§ Assignment
Work out how many lines below hold the string "Definition" and state only that figure.

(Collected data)

· · · · ·

Record turnStats := MkTurnStats {
  Active : Z; Users : nat; IPs : nat; StatEgress : Z; StatDropped : Z; StatExceeded : Z; TrafficUsers : nat; TrafficIPs : nat;
  StatMaxEgress : Z; StatMaxPerUser : Z; StatMaxPerIP : Z; StatWindow : Z;
}.
Definition Stats (q : quota) : turnStats :=
  MkTurnStats (total q) (size (byUser q)) (size (byIP q)) (egressBytes q) (droppedBytes q) (quotaExceeded q)
    (size (userBuckets q)) (size (ipBuckets q)) (maxEgressBytes q) (maxEgressPerUser q) (maxEgressPerIP q) (egressWindow q).

(** ** Live allocations *)

(** The allocations the TURN library holds, by their client's address: an address
    has one allocation at most, and two allocations never share a relayed one. *)
Record live_allocation := MkLive { l_src : string; l_user : string; l_relay : string }.

(** The library's calls: an allocation is asked for and made when allowed, or
    deleted. *)
Inductive turn_step : quota * gmap string live_allocation → quota * gmap string live_allocation → Prop :=
  | turn_allocate q live src user relay :
      addressKey src ≠ ""%string → addressKey relay ≠ ""%string → live !! addressKey src = None →
      (∀ k a, live !! k = Some a → addressKey (l_relay a) ≠ addressKey relay) →
      turn_step (q, live)
        (if Allow q user src then (Created q src user relay, <[addressKey src := MkLive src user relay]> live) else (q, live))
  | turn_delete q live a : live !! addressKey (l_src a) = Some a → turn_step (q, live) (Deleted q (l_src a) (l_user a), delete (addressKey (l_src a)) live).

Definition count (P : live_allocation → bool) (live : gmap string live_allocation) : Z :=
  Z.of_nat (size (filter (fun ka : string * live_allocation => P ka.2 = true) live)).
(* ===== verification/DialRoute.v ===== *)
(** * Connecting along a route ([internal/app/app.go], [lan_relay.go], [direct_signal.go])

    [dialRelayTransport] and [dialSignaledDirect] as functions of what the client
    meets — whether it can listen, what its relay or the service answer, how a
    direct attempt ends — with a log of what they open, close and report.  The
    theorems: the two peers that meet at a relay, or at the service, take
    matching parts, but for the cases the theorems name; and whatever happens the
    listener, the embedded relay and the relay connection are closed, handed on or
    returned.  A client's verdict on its route history ([d_deferred]) is one value
    of a call; the program evaluates [localDirectPreference] before it joins or
    asks and again afterwards, so a verdict that expires in between is not
    covered. *)
From Stdlib Require Import ZArith Lia Ascii String.
From stdpp Require Import base tactics numbers list gmap strings.
From S2P Require Import Prelude GoStrings NoteServer DirectCandidate DirectHello DirectConnect Routing RelayServer RelayClient RouteHistory Rendezvous Negotiation RoutePlan.

(** ** Candidates for the relay *)

Inductive relay_candidates_error := LocalWithoutLAN | LANTimeoutNotPositive | DiscoveryFailed | NoLANRelay | NoRelayCandidates.

(** [discovered]: the addresses found on the LAN, or [None] when the discovery
    failed other than by its deadline. *)
Definition relayCandidates (discovered : option (list string)) (g : globalOptions) (extra : list RelayCandidate)
    : result relay_candidates_error (list RelayCandidate) :=
  if OLocal g && ONoLAN g then Err LocalWithoutLAN
  else
    let hasEmbedded := existsb (fun c => String.eqb (RKind c) "embedded") extra in
    found ← (if negb (ONoLAN g) && negb hasEmbedded then
               if OLANTimeout g <=? 0 then Err LANTimeoutNotPositive
               else match discovered with
                    | None => if OLocal g then Err DiscoveryFailed else Ok []
                    | Some addresses => Ok ((fun a => MkRelayCandidate a "lan" 0 0 false) <$> addresses)
                    end
             else Ok []);
    let candidates := extra ++ found in
    let candidates :=
      if negb (OLocal g) && negb (String.eqb (ORelay g) "") then
        candidates ++ [MkRelayCandidate (ORelay g) "external" 1 (if Nat.eqb (length candidates) 0 then 0 else 180 * ms)
                         (negb (String.eqb (TrimSpace (OProxy g)) ""))]
      else candidates in
    if Nat.eqb (length candidates) 0 then Err (if OLocal g then NoLANRelay else NoRelayCandidates) else Ok candidates.

(** [net.JoinHostPort] *)
Definition JoinHostPort (host port : string) : string :=
  if has_byte ":"%char host then "[" +:+ host +:+ "]:" +:+ port else host +:+ ":" +:+ port.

· · · · ·

§ Reply to the exercise
4